Assignment –
Below are some records; output exactly the lines from the line with "if CustomerDatabase.fits_int64 n then" to the line with "unfold CustomerDataAgent.get_customer_info, MCPServer.call_tool.", both ends kept, and nothing more.

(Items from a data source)
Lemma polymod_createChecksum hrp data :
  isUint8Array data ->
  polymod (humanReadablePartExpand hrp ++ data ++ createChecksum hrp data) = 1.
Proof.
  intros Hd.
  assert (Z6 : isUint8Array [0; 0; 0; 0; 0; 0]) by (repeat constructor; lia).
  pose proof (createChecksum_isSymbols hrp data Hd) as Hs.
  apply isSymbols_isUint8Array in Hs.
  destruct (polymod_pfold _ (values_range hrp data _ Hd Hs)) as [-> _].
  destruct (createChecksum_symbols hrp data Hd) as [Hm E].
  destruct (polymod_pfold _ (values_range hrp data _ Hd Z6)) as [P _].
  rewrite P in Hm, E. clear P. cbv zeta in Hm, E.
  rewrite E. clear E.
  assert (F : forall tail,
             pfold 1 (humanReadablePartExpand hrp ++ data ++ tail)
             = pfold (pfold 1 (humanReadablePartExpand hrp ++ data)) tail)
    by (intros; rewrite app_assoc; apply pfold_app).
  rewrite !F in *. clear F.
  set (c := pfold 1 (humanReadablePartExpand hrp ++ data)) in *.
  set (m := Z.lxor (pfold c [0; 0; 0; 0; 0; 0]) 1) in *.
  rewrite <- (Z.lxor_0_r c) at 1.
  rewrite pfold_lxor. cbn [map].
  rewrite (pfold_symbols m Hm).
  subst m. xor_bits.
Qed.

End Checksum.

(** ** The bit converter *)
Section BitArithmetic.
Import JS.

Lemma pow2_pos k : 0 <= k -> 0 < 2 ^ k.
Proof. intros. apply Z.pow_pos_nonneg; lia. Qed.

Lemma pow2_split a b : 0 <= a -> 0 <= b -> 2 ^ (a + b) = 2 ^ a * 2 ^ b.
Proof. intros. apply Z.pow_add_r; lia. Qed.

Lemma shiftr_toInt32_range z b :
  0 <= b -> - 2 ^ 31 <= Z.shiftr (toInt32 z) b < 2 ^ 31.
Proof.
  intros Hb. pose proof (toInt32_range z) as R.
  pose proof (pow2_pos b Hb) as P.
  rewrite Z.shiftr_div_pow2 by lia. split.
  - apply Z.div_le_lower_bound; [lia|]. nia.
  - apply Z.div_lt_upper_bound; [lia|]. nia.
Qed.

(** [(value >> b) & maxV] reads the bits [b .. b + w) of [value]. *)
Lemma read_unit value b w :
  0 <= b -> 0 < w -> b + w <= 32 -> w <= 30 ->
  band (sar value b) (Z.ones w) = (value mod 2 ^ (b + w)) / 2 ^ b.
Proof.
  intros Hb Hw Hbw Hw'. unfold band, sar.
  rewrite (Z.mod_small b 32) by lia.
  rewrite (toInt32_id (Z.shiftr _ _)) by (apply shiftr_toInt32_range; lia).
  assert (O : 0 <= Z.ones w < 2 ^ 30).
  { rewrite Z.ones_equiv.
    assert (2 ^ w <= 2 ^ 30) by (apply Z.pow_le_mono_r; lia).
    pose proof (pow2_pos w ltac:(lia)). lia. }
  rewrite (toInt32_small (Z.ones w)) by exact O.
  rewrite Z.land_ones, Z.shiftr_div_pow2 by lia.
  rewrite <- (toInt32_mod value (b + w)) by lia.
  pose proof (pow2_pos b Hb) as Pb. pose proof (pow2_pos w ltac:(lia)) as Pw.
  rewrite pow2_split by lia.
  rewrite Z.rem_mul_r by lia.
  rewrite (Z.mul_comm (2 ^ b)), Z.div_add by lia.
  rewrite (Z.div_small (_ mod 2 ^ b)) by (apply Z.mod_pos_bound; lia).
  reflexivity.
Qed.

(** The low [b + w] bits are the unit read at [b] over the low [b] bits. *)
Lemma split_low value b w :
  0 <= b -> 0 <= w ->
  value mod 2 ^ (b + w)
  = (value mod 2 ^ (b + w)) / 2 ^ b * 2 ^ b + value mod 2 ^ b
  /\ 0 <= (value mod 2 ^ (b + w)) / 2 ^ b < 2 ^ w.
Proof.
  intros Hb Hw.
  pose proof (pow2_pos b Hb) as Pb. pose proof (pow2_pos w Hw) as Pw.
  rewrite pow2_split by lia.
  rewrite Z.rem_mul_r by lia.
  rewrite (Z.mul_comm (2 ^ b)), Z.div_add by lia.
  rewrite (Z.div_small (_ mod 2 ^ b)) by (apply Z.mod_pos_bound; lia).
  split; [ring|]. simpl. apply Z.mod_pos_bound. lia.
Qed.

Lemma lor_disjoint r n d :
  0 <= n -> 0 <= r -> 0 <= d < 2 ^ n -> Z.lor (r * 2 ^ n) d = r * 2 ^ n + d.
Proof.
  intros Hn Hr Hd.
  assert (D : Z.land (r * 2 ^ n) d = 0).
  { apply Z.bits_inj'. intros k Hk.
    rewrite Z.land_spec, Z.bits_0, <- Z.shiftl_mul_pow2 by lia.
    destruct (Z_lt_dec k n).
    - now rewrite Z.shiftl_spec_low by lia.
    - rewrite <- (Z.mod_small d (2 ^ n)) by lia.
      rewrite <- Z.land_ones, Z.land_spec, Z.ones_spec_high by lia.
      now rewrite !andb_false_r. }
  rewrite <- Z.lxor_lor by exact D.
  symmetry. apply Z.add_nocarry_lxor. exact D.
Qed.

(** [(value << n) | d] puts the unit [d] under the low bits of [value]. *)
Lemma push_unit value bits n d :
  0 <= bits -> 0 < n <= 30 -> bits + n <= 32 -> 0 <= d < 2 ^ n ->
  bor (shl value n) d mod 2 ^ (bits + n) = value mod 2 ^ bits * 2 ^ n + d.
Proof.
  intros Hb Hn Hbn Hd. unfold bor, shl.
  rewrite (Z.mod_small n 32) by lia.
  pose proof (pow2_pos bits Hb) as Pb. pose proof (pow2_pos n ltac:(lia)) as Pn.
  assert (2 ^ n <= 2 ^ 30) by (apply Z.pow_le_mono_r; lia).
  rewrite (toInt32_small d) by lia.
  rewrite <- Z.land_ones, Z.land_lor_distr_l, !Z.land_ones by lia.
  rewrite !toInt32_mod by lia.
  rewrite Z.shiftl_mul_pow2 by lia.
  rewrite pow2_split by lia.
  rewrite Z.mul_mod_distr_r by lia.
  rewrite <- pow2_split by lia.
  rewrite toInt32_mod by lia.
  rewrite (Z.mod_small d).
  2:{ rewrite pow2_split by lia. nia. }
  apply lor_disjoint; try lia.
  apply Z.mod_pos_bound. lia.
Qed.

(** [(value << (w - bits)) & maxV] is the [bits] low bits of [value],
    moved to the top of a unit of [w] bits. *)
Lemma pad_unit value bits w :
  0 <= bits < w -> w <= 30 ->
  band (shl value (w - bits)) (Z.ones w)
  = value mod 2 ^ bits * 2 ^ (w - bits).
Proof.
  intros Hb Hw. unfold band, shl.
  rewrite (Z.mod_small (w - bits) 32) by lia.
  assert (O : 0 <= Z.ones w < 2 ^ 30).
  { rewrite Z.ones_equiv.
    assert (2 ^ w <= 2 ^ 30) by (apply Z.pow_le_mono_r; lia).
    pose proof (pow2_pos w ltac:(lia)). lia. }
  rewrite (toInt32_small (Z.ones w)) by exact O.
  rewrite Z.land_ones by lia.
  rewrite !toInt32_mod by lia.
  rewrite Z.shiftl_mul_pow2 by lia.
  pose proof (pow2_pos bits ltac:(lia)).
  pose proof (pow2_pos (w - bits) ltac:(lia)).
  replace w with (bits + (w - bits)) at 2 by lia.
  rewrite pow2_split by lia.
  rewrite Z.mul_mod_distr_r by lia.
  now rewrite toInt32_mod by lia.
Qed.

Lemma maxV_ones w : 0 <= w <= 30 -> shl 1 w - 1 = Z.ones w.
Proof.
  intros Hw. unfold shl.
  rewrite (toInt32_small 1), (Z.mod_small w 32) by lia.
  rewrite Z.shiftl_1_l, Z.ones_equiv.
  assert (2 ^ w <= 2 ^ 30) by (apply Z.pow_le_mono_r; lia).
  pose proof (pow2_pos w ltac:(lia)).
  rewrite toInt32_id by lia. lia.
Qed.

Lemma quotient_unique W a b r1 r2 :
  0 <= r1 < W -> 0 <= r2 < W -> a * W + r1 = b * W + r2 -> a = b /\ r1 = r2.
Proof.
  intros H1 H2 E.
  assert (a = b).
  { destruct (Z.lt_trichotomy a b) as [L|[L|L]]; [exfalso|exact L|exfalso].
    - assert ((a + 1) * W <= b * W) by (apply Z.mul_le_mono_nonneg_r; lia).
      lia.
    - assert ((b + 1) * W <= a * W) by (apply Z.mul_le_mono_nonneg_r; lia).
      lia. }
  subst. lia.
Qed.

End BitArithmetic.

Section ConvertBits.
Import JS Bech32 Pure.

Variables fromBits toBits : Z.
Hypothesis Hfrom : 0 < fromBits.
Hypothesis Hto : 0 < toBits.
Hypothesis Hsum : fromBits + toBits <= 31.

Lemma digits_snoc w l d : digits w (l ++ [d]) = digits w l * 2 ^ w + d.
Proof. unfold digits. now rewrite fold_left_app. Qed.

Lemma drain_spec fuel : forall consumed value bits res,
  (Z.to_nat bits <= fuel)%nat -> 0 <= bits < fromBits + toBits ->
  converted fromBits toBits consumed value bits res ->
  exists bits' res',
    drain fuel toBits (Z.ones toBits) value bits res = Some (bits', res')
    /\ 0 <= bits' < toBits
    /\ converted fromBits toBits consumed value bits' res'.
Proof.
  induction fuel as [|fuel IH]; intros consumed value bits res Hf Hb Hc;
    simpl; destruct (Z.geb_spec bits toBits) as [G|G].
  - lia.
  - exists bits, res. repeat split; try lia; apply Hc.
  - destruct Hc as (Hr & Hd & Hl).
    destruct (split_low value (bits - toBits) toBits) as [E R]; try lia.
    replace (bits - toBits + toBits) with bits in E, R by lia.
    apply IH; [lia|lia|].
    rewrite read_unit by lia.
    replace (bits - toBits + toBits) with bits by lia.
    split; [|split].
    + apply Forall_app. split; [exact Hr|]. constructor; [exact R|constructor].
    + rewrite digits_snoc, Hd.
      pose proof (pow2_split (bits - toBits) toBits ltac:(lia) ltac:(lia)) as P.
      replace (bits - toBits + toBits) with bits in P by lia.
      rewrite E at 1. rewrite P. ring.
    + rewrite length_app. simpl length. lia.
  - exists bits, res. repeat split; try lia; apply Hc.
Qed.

...

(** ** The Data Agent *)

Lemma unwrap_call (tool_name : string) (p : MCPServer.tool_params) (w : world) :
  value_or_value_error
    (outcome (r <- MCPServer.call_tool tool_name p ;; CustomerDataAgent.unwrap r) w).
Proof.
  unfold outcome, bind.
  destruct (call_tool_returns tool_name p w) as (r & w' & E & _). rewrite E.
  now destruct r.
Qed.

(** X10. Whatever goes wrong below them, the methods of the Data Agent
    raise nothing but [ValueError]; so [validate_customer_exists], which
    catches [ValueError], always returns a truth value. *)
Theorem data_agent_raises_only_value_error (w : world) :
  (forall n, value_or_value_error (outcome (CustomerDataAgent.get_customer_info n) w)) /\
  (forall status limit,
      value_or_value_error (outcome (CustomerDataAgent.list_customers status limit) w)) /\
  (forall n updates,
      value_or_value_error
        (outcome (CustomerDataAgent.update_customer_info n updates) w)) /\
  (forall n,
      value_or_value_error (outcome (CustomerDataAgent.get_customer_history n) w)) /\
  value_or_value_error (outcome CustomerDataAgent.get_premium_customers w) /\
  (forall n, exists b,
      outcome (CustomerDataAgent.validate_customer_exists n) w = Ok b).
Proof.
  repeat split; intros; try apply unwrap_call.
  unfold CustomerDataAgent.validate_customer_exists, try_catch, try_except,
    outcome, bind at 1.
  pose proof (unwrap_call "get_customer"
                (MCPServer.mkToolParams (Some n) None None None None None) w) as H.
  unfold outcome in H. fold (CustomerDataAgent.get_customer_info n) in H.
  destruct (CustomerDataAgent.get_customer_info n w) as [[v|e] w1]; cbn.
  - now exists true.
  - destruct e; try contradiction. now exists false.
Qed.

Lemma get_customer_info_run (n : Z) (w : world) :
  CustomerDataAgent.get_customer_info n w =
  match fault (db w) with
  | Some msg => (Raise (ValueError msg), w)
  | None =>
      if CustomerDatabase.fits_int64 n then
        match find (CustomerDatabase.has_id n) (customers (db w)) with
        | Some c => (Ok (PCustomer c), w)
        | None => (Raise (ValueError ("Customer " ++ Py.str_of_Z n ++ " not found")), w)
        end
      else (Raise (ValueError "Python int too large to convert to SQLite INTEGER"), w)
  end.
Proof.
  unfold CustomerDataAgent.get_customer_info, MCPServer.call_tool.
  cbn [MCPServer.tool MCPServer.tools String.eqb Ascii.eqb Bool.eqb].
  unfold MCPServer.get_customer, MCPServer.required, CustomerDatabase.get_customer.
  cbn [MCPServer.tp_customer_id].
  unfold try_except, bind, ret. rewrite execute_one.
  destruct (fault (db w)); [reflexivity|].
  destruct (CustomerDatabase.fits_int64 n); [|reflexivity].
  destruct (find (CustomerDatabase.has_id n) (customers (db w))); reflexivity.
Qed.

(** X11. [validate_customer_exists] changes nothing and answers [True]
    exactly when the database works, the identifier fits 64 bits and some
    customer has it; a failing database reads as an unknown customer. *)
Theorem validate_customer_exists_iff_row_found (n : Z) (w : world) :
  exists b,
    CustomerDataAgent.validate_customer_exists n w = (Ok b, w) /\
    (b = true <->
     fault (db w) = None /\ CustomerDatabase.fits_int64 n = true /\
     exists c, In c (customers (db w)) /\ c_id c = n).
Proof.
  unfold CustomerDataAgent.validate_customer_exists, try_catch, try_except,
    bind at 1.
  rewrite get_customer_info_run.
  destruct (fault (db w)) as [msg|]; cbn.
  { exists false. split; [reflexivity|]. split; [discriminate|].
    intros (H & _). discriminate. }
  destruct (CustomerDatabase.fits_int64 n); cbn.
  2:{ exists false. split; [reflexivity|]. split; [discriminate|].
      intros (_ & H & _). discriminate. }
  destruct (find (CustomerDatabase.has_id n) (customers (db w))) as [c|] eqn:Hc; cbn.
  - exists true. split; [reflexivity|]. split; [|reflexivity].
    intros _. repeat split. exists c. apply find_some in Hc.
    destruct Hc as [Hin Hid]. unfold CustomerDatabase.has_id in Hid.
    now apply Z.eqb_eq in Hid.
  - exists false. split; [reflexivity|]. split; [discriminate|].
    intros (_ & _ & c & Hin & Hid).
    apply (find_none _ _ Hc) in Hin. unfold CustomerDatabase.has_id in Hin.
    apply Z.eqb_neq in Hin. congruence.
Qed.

Answer to this exercise –
      if CustomerDatabase.fits_int64 n then
        match find (CustomerDatabase.has_id n) (customers (db w)) with
        | Some c => (Ok (PCustomer c), w)
        | None => (Raise (ValueError ("Customer " ++ Py.str_of_Z n ++ " not found")), w)
        end
      else (Raise (ValueError "Python int too large to convert to SQLite INTEGER"), w)
  end.
Proof.
  unfold CustomerDataAgent.get_customer_info, MCPServer.call_tool.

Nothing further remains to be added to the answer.